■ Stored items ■
# # #
Lemma preserve_ok t p fs fl fs' fl' f :
  t <> p -> files fs !! t = Some f ->
  preserve_ownership_before_rename t p fs fl = (Ok tt, fs', fl') ->
  exists u g, files fs' !! t = Some {| content := content f; mode := mode f; uid := u; gid := g |} /\
    (fl = [] -> fl' = [] /\ forall old, files fs !! p = Some old -> u = uid old /\ g = gid old).
Proof.
  intros Hne Hf. unfold preserve_ownership_before_rename. intros H.
  assert (Hch : forall u g fs1 fl1, files fs1 !! t = Some f -> chown t u g fs1 fl1 = (Ok tt, fs', fl') ->
    files fs' !! t = Some {| content := content f; mode := mode f; uid := u; gid := g |} /\ (fl1 = [] -> fl' = [])).
  { intros u g fs1 fl1 Hf1 Hc. apply syscall_ok in Hc as [Hc Hl]. apply on_file_ok in Hc as (f1 & f1' & Hf1' & Hk & ->).
    rewrite Hf1 in Hf1'. injection Hf1' as <-. injection Hk as <-. simpl. by rewrite lookup_insert_eq. }
  io_bind H; [|discriminate]. apply try_ok in E as (r & E & ->).
  apply metadata_spec in E as (-> & Hm & Hl). destruct r as [[u g]|e]; simpl in H.
  - apply Hch in H as [H Hl2]; [|done]. exists u, g. split; [done|]. intros Hn. destruct (Hl Hn) as [Hl' _].
    split; [auto|]. intros old Hold. destruct (Hm _ eq_refl) as (f0 & Hf0 & [= -> ->]).
    rewrite Hold in Hf0. by injection Hf0 as <-.
  - io_bind H; [|discriminate]. apply metadata_spec in E as (-> & Hm2 & Hl2).
    io_bind H; [|discriminate]. apply syscall_ok in E as [E Hl3].
    assert (fs0 = fs) as -> by (destruct (dirs fs !! dir p); [by injection E|discriminate]).
    apply Hch in H as [H Hl4]; [|done]. eexists _, _. split; [exact H|]. intros Hn.
    destruct (Hl Hn) as [-> Hok]. destruct (Hl2 eq_refl) as [-> _]. split; [auto|].
    intros old Hold. rewrite Hold in Hok. simpl in Hok. specialize (Hok ltac:(done)). done.
Qed.

Lemma tmp_ne p : tmp p <> p.
Proof.
  intros E. apply (f_equal (fun q => slen (name q))) in E. unfold tmp_sibling_path, sibling in E. simpl in E.
  rewrite !slen_app in E. pose proof (slen_nonneg pid). change (slen ".tmp.") with 5 in E. lia.
Qed.

(** The common tail of both atomic writes. *)
Definition publish (p : path) (bytes : string) (m : Z) : io unit :=
  do! _ := write_file_mode (tmp p) bytes m in
  do! _ := preserve_ownership_before_rename (tmp p) p in
  do! _ := rename (tmp p) p in
  fsync_parent_dir.

Lemma fsync_parent_dir_spec fs fl r fs' fl' :
  fsync_parent_dir fs fl = (r, fs', fl') -> r = Ok tt /\ fs' = fs.
Proof.
  unfold fsync_parent_dir, bind, try, syscall, ret. destruct fl as [|[|n] fl0]; intros H; by injection H as <- <- <-.
Qed.

(** The last steps: the temporary file takes the place of the target. *)
Definition swap (p : path) : io unit :=
  do! _ := preserve_ownership_before_rename (tmp p) p in
  do! _ := rename (tmp p) p in
  fsync_parent_dir.

Lemma swap_spec p f fs fl r fs' fl' :
  files fs !! tmp p = Some f -> swap p fs fl = (r, fs', fl') ->
  (forall q, q <> p -> q <> tmp p -> files fs' !! q = files fs !! q) /\
  match r with
  | Ok _ => exists f', files fs' !! p = Some f' /\ content f' = content f /\ mode f' = mode f /\ files fs' !! tmp p = None /\
      (fl = [] -> forall old, files fs !! p = Some old -> uid f' = uid old /\ gid f' = gid old)
  | Err _ => files fs' !! p = files fs !! p
  end.
Proof.
  unfold swap. intros Hf H. pose proof (tmp_ne p) as Hne.
  io_bind H; [|subst r; pose proof (preserve_frame _ _ _ _ _ _ _ p E) as Hp;
    split; [intros q ? ?; by eapply preserve_frame|]; by rewrite Hp by congruence].
  assert (Hpr : forall q, q <> tmp p -> files fs0 !! q = files fs !! q) by (intros q Hq; by eapply preserve_frame).
  destruct a. apply (preserve_ok _ _ _ _ _ _ _ Hne Hf) in E as (u & g & Hf1 & Hown).
  io_bind H.
  - apply syscall_ok in E as [E _]. rewrite Hf1 in E. injection E as <- <-.
    apply fsync_parent_dir_spec in H as [-> ->]. simpl. split.
    + intros q Hq Hq'. rewrite lookup_insert_ne, lookup_delete_ne by congruence. auto.
    + eexists. rewrite lookup_insert_eq, lookup_insert_ne, lookup_delete_eq by congruence.
      split; [done|]. simpl. do 3 (split; [done|]). intros ->. by destruct (Hown eq_refl) as [_ Ho].
  - subst r. assert (fs' = fs0) as ->.
    { unfold rename, syscall in E. rewrite Hf1 in E. by destruct fl0 as [|[|n] fl2]; simplify_eq. }
    split; [intros; by apply Hpr|]. apply Hpr. congruence.
Qed.

(** What a file looks like after a run that either replaces it or does not. *)
Definition replaced (fs fs' : FS) (fl : list fault) (p : path) (bytes : string) (m : Z)
  (r : result unit store_error) : Prop :=
  (forall q, q <> p -> q <> tmp p -> files fs' !! q = files fs !! q) /\
  match r with
  | Ok _ => exists f, files fs' !! p = Some f /\ content f = bytes /\ mode f = m /\ files fs' !! tmp p = None /\
      (fl = [] -> forall old, files fs !! p = Some old -> uid f = uid old /\ gid f = gid old)
  | Err _ => files fs' !! p = files fs !! p
  end.

Lemma publish_spec p bytes m fs fl r fs' fl' :
  publish p bytes m fs fl = (r, fs', fl') -> replaced fs fs' fl p bytes m r.
Proof.
  unfold publish, replaced. intros H. pose proof (tmp_ne p) as Hne.
  io_bind H; [|subst r; pose proof (write_file_mode_frame _ _ _ _ _ _ _ _ p E) as Hp;
    split; [intros q ? ?; by eapply write_file_mode_frame|]; apply Hp; congruence].
  assert (Hw : forall q, q <> tmp p -> files fs0 !! q = files fs !! q)
    by (intros q Hq; by eapply write_file_mode_frame).
  destruct a. apply write_file_mode_ok in E as (u0 & g0 & Hf & Hd & Hl).
  apply (swap_spec _ _ _ _ _ _ _ Hf) in H as [Ho Hr]. split; [intros q Hq Hq'; rewrite Ho, Hw by done; done|].
  rewrite (Hw p) in Hr by congruence. destruct r; [|done]. destruct Hr as (f' & ? & ? & ? & ? & Hown). exists f'. auto 10.
Qed.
# # #
■ PROMPT ■
Begin with the line containing "split; [intros q ? ?; by eapply write_file_mode_frame|];" and retype it and each line after it through the end of the records, keeping them exact and including nothing more.

■ EXPECTED ANSWER ■
    split; [intros q ? ?; by eapply write_file_mode_frame|]; apply Hp; congruence].
  assert (Hw : forall q, q <> tmp p -> files fs0 !! q = files fs !! q)
    by (intros q Hq; by eapply write_file_mode_frame).
  destruct a. apply write_file_mode_ok in E as (u0 & g0 & Hf & Hd & Hl).
  apply (swap_spec _ _ _ _ _ _ _ Hf) in H as [Ho Hr]. split; [intros q Hq Hq'; rewrite Ho, Hw by done; done|].
  rewrite (Hw p) in Hr by congruence. destruct r; [|done]. destruct Hr as (f' & ? & ? & ? & ? & Hown). exists f'. auto 10.
Qed.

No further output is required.